What to produce: One range is to be output from the listing below, exactly as written: the line with "(** The zero" to the line with "One constructor per", both kept.

Available data:
= Beginning of Section =
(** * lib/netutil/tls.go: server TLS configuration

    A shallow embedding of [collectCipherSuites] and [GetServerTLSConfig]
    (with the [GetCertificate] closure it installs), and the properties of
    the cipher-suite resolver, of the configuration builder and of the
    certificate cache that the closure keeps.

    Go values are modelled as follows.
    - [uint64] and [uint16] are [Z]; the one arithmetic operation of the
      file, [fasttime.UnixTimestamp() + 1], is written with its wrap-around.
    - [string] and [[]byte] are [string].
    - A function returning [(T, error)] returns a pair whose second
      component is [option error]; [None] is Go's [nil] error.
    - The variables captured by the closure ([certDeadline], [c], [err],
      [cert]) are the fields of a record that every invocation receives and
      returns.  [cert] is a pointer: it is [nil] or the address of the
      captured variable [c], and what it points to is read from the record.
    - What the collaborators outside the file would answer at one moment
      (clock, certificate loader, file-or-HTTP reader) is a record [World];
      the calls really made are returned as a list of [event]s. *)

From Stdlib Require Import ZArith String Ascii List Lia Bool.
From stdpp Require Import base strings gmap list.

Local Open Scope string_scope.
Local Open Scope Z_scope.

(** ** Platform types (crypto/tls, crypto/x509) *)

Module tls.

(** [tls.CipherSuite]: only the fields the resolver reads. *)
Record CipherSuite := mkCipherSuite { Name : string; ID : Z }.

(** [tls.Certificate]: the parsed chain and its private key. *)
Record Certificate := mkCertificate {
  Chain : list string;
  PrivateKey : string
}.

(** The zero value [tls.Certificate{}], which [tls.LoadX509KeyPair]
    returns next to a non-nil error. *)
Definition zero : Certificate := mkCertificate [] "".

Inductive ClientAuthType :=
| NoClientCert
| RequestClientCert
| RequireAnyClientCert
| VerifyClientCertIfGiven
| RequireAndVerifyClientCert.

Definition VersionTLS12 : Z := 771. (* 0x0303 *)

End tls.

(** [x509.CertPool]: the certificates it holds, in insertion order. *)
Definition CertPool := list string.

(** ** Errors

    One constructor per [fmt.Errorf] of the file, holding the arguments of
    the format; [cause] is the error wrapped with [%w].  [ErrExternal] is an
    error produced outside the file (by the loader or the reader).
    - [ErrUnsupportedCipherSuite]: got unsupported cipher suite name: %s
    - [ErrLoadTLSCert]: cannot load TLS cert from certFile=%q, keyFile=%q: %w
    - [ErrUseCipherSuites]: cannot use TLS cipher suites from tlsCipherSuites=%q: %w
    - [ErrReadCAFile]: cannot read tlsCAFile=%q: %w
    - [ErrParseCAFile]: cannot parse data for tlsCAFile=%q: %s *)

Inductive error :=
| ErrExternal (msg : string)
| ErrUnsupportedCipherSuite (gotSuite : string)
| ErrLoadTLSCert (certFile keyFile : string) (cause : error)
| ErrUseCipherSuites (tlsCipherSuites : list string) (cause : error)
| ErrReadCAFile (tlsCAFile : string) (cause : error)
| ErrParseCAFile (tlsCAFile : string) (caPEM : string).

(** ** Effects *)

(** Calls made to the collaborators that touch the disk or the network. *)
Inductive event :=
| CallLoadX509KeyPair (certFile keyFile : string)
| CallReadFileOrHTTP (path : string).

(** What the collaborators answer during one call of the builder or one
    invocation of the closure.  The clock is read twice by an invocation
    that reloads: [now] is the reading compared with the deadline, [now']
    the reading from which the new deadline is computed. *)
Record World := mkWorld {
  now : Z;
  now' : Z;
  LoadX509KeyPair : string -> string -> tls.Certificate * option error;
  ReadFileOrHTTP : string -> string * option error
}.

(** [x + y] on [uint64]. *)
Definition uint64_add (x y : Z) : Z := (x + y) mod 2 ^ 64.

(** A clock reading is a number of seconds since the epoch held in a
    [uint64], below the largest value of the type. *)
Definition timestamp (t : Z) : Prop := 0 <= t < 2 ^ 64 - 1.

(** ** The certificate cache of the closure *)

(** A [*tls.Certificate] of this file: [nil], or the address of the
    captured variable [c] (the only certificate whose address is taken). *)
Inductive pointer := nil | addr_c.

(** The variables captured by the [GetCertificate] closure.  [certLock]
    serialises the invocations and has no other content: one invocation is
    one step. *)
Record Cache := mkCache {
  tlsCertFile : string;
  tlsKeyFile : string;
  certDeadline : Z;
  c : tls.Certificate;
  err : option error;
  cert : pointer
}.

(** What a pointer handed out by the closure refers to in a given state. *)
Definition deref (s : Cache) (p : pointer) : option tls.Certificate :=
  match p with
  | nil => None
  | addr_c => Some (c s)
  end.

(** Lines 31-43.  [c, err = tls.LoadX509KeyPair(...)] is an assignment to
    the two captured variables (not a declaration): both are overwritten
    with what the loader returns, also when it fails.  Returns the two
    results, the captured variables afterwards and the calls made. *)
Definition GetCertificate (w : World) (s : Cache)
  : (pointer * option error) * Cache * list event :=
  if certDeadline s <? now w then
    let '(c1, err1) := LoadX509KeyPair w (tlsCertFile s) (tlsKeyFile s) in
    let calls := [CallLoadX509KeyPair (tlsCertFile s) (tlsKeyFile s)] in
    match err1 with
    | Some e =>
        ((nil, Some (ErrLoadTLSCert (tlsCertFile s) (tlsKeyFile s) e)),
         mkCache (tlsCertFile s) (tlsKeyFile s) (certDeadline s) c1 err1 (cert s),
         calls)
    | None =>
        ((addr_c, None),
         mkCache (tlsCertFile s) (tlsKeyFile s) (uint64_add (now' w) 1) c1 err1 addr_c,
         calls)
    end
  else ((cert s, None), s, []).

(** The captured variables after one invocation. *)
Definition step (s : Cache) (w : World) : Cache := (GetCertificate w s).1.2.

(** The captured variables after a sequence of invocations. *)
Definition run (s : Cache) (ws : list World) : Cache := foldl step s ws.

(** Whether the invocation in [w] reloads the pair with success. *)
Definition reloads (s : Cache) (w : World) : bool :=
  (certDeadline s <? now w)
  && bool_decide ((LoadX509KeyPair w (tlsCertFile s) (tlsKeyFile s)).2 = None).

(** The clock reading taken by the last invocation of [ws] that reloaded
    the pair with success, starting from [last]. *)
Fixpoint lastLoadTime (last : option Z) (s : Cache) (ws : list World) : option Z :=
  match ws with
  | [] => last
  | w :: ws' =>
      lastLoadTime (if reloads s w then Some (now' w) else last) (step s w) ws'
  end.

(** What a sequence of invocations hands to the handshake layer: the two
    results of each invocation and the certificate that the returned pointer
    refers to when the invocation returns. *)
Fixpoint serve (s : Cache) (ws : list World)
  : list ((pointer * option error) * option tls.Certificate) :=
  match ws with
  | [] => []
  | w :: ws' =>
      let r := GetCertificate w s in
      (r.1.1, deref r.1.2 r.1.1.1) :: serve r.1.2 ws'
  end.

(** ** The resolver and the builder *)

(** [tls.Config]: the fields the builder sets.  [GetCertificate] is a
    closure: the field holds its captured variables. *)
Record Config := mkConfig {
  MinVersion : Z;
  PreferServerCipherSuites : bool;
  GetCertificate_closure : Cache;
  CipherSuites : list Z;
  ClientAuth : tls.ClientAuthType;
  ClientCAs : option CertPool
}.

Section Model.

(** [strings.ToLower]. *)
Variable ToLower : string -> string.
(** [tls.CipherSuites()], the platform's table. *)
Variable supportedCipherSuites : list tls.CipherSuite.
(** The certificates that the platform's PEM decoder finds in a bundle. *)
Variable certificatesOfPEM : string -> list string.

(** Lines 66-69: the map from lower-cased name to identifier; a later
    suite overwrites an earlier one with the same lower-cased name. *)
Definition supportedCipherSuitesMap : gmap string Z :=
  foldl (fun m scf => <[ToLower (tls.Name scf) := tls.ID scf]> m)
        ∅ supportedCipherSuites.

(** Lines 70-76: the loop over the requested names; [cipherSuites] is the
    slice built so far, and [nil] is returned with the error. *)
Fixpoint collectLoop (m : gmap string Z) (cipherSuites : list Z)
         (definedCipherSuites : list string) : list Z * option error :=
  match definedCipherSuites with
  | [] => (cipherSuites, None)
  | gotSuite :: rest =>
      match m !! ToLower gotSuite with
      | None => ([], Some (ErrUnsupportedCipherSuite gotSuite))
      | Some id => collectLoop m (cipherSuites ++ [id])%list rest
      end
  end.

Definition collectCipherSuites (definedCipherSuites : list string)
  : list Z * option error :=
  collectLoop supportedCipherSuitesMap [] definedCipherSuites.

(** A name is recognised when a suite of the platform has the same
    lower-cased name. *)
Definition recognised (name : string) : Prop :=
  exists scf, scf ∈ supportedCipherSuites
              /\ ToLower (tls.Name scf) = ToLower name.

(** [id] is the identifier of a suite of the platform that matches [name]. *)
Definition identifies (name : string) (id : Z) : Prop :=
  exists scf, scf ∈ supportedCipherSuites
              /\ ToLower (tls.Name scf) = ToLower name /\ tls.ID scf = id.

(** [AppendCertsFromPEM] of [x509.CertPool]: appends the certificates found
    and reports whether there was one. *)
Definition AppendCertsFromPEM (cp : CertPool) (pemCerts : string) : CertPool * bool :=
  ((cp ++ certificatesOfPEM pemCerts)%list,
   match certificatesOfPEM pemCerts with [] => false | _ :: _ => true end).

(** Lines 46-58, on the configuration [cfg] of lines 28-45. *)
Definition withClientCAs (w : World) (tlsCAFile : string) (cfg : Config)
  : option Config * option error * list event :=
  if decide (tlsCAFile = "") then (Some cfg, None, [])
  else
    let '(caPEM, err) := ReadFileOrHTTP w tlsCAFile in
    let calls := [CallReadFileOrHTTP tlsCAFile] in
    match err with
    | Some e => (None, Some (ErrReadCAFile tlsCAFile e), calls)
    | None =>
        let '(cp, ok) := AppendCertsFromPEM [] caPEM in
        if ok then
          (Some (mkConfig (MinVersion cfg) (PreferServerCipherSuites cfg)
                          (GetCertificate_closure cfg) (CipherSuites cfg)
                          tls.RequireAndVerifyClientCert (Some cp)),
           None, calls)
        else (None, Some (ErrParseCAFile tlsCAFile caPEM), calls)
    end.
= End of Section =
= Beginning of Section =
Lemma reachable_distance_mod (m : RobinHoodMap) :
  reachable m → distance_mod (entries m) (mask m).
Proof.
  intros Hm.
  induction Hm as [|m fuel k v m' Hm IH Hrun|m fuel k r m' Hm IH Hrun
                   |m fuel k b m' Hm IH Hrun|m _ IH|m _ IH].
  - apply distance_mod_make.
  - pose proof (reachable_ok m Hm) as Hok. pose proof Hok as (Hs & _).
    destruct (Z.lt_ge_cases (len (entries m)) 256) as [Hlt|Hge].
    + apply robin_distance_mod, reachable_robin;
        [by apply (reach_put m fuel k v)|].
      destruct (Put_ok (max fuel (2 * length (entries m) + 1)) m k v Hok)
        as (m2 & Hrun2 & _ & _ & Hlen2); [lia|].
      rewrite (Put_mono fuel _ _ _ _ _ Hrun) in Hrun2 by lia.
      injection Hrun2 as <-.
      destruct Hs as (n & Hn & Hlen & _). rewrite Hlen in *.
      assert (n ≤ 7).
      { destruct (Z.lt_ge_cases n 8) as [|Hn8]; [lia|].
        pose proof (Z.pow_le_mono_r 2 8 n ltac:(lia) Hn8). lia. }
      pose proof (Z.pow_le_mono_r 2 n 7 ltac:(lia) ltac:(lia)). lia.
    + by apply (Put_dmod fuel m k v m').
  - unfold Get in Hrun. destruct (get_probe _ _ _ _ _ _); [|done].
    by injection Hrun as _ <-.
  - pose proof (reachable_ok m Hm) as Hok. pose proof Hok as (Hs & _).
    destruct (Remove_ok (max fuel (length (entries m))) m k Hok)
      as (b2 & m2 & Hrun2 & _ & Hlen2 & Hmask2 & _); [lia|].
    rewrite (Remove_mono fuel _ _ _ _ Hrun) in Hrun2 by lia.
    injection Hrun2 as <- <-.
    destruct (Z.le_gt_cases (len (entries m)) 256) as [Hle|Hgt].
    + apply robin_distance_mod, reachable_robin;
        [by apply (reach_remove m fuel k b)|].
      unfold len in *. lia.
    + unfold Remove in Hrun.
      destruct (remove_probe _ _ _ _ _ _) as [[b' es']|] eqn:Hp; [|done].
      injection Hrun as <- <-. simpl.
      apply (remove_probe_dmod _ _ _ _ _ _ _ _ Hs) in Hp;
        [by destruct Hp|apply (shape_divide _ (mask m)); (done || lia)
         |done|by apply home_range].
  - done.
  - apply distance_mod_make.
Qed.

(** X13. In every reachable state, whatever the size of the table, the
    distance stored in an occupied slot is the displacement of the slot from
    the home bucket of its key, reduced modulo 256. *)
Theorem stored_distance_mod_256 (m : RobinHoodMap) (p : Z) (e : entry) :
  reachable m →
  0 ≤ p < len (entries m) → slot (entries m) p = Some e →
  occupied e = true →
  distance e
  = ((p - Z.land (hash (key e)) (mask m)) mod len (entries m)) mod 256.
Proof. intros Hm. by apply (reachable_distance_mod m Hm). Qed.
= End of Section =
= Beginning of Section =
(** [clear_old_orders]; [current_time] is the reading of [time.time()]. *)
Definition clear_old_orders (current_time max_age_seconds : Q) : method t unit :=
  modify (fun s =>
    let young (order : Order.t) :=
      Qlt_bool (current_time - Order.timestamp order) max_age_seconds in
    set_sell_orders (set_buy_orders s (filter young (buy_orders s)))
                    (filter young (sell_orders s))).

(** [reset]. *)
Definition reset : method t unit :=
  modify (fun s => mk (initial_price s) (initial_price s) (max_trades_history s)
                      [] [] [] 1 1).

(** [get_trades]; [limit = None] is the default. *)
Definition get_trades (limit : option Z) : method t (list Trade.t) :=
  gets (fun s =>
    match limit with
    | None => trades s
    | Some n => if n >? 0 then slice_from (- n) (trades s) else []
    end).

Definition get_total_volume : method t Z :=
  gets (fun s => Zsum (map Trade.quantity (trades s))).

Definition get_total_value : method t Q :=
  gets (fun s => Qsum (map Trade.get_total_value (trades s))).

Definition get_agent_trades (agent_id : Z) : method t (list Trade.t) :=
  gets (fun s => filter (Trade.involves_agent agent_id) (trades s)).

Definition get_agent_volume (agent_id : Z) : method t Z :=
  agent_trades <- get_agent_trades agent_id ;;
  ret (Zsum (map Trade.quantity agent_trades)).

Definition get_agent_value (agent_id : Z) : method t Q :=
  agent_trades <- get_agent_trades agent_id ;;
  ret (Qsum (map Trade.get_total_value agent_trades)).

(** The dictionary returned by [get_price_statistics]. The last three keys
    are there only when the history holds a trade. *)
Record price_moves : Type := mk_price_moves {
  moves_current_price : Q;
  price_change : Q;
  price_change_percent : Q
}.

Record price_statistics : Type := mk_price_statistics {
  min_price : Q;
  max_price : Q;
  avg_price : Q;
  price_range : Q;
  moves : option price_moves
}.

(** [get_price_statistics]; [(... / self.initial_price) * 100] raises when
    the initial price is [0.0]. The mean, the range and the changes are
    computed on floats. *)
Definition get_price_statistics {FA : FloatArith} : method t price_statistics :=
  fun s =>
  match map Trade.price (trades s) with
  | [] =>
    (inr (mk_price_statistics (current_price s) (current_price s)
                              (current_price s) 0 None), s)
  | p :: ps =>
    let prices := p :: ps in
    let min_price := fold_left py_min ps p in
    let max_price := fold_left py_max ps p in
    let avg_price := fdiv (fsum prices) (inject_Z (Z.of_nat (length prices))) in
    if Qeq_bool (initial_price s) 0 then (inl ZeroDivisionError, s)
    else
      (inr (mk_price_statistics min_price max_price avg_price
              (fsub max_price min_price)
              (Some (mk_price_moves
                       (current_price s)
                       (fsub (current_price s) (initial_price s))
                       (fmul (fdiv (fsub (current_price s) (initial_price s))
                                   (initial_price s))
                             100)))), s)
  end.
= End of Section =
Exercise solution:
(** The zero value [tls.Certificate{}], which [tls.LoadX509KeyPair]
    returns next to a non-nil error. *)
Definition zero : Certificate := mkCertificate [] "".

Inductive ClientAuthType :=
| NoClientCert
| RequestClientCert
| RequireAnyClientCert
| VerifyClientCertIfGiven
| RequireAndVerifyClientCert.

Definition VersionTLS12 : Z := 771. (* 0x0303 *)

End tls.

(** [x509.CertPool]: the certificates it holds, in insertion order. *)
Definition CertPool := list string.

(** ** Errors

    One constructor per [fmt.Errorf] of the file, holding the arguments of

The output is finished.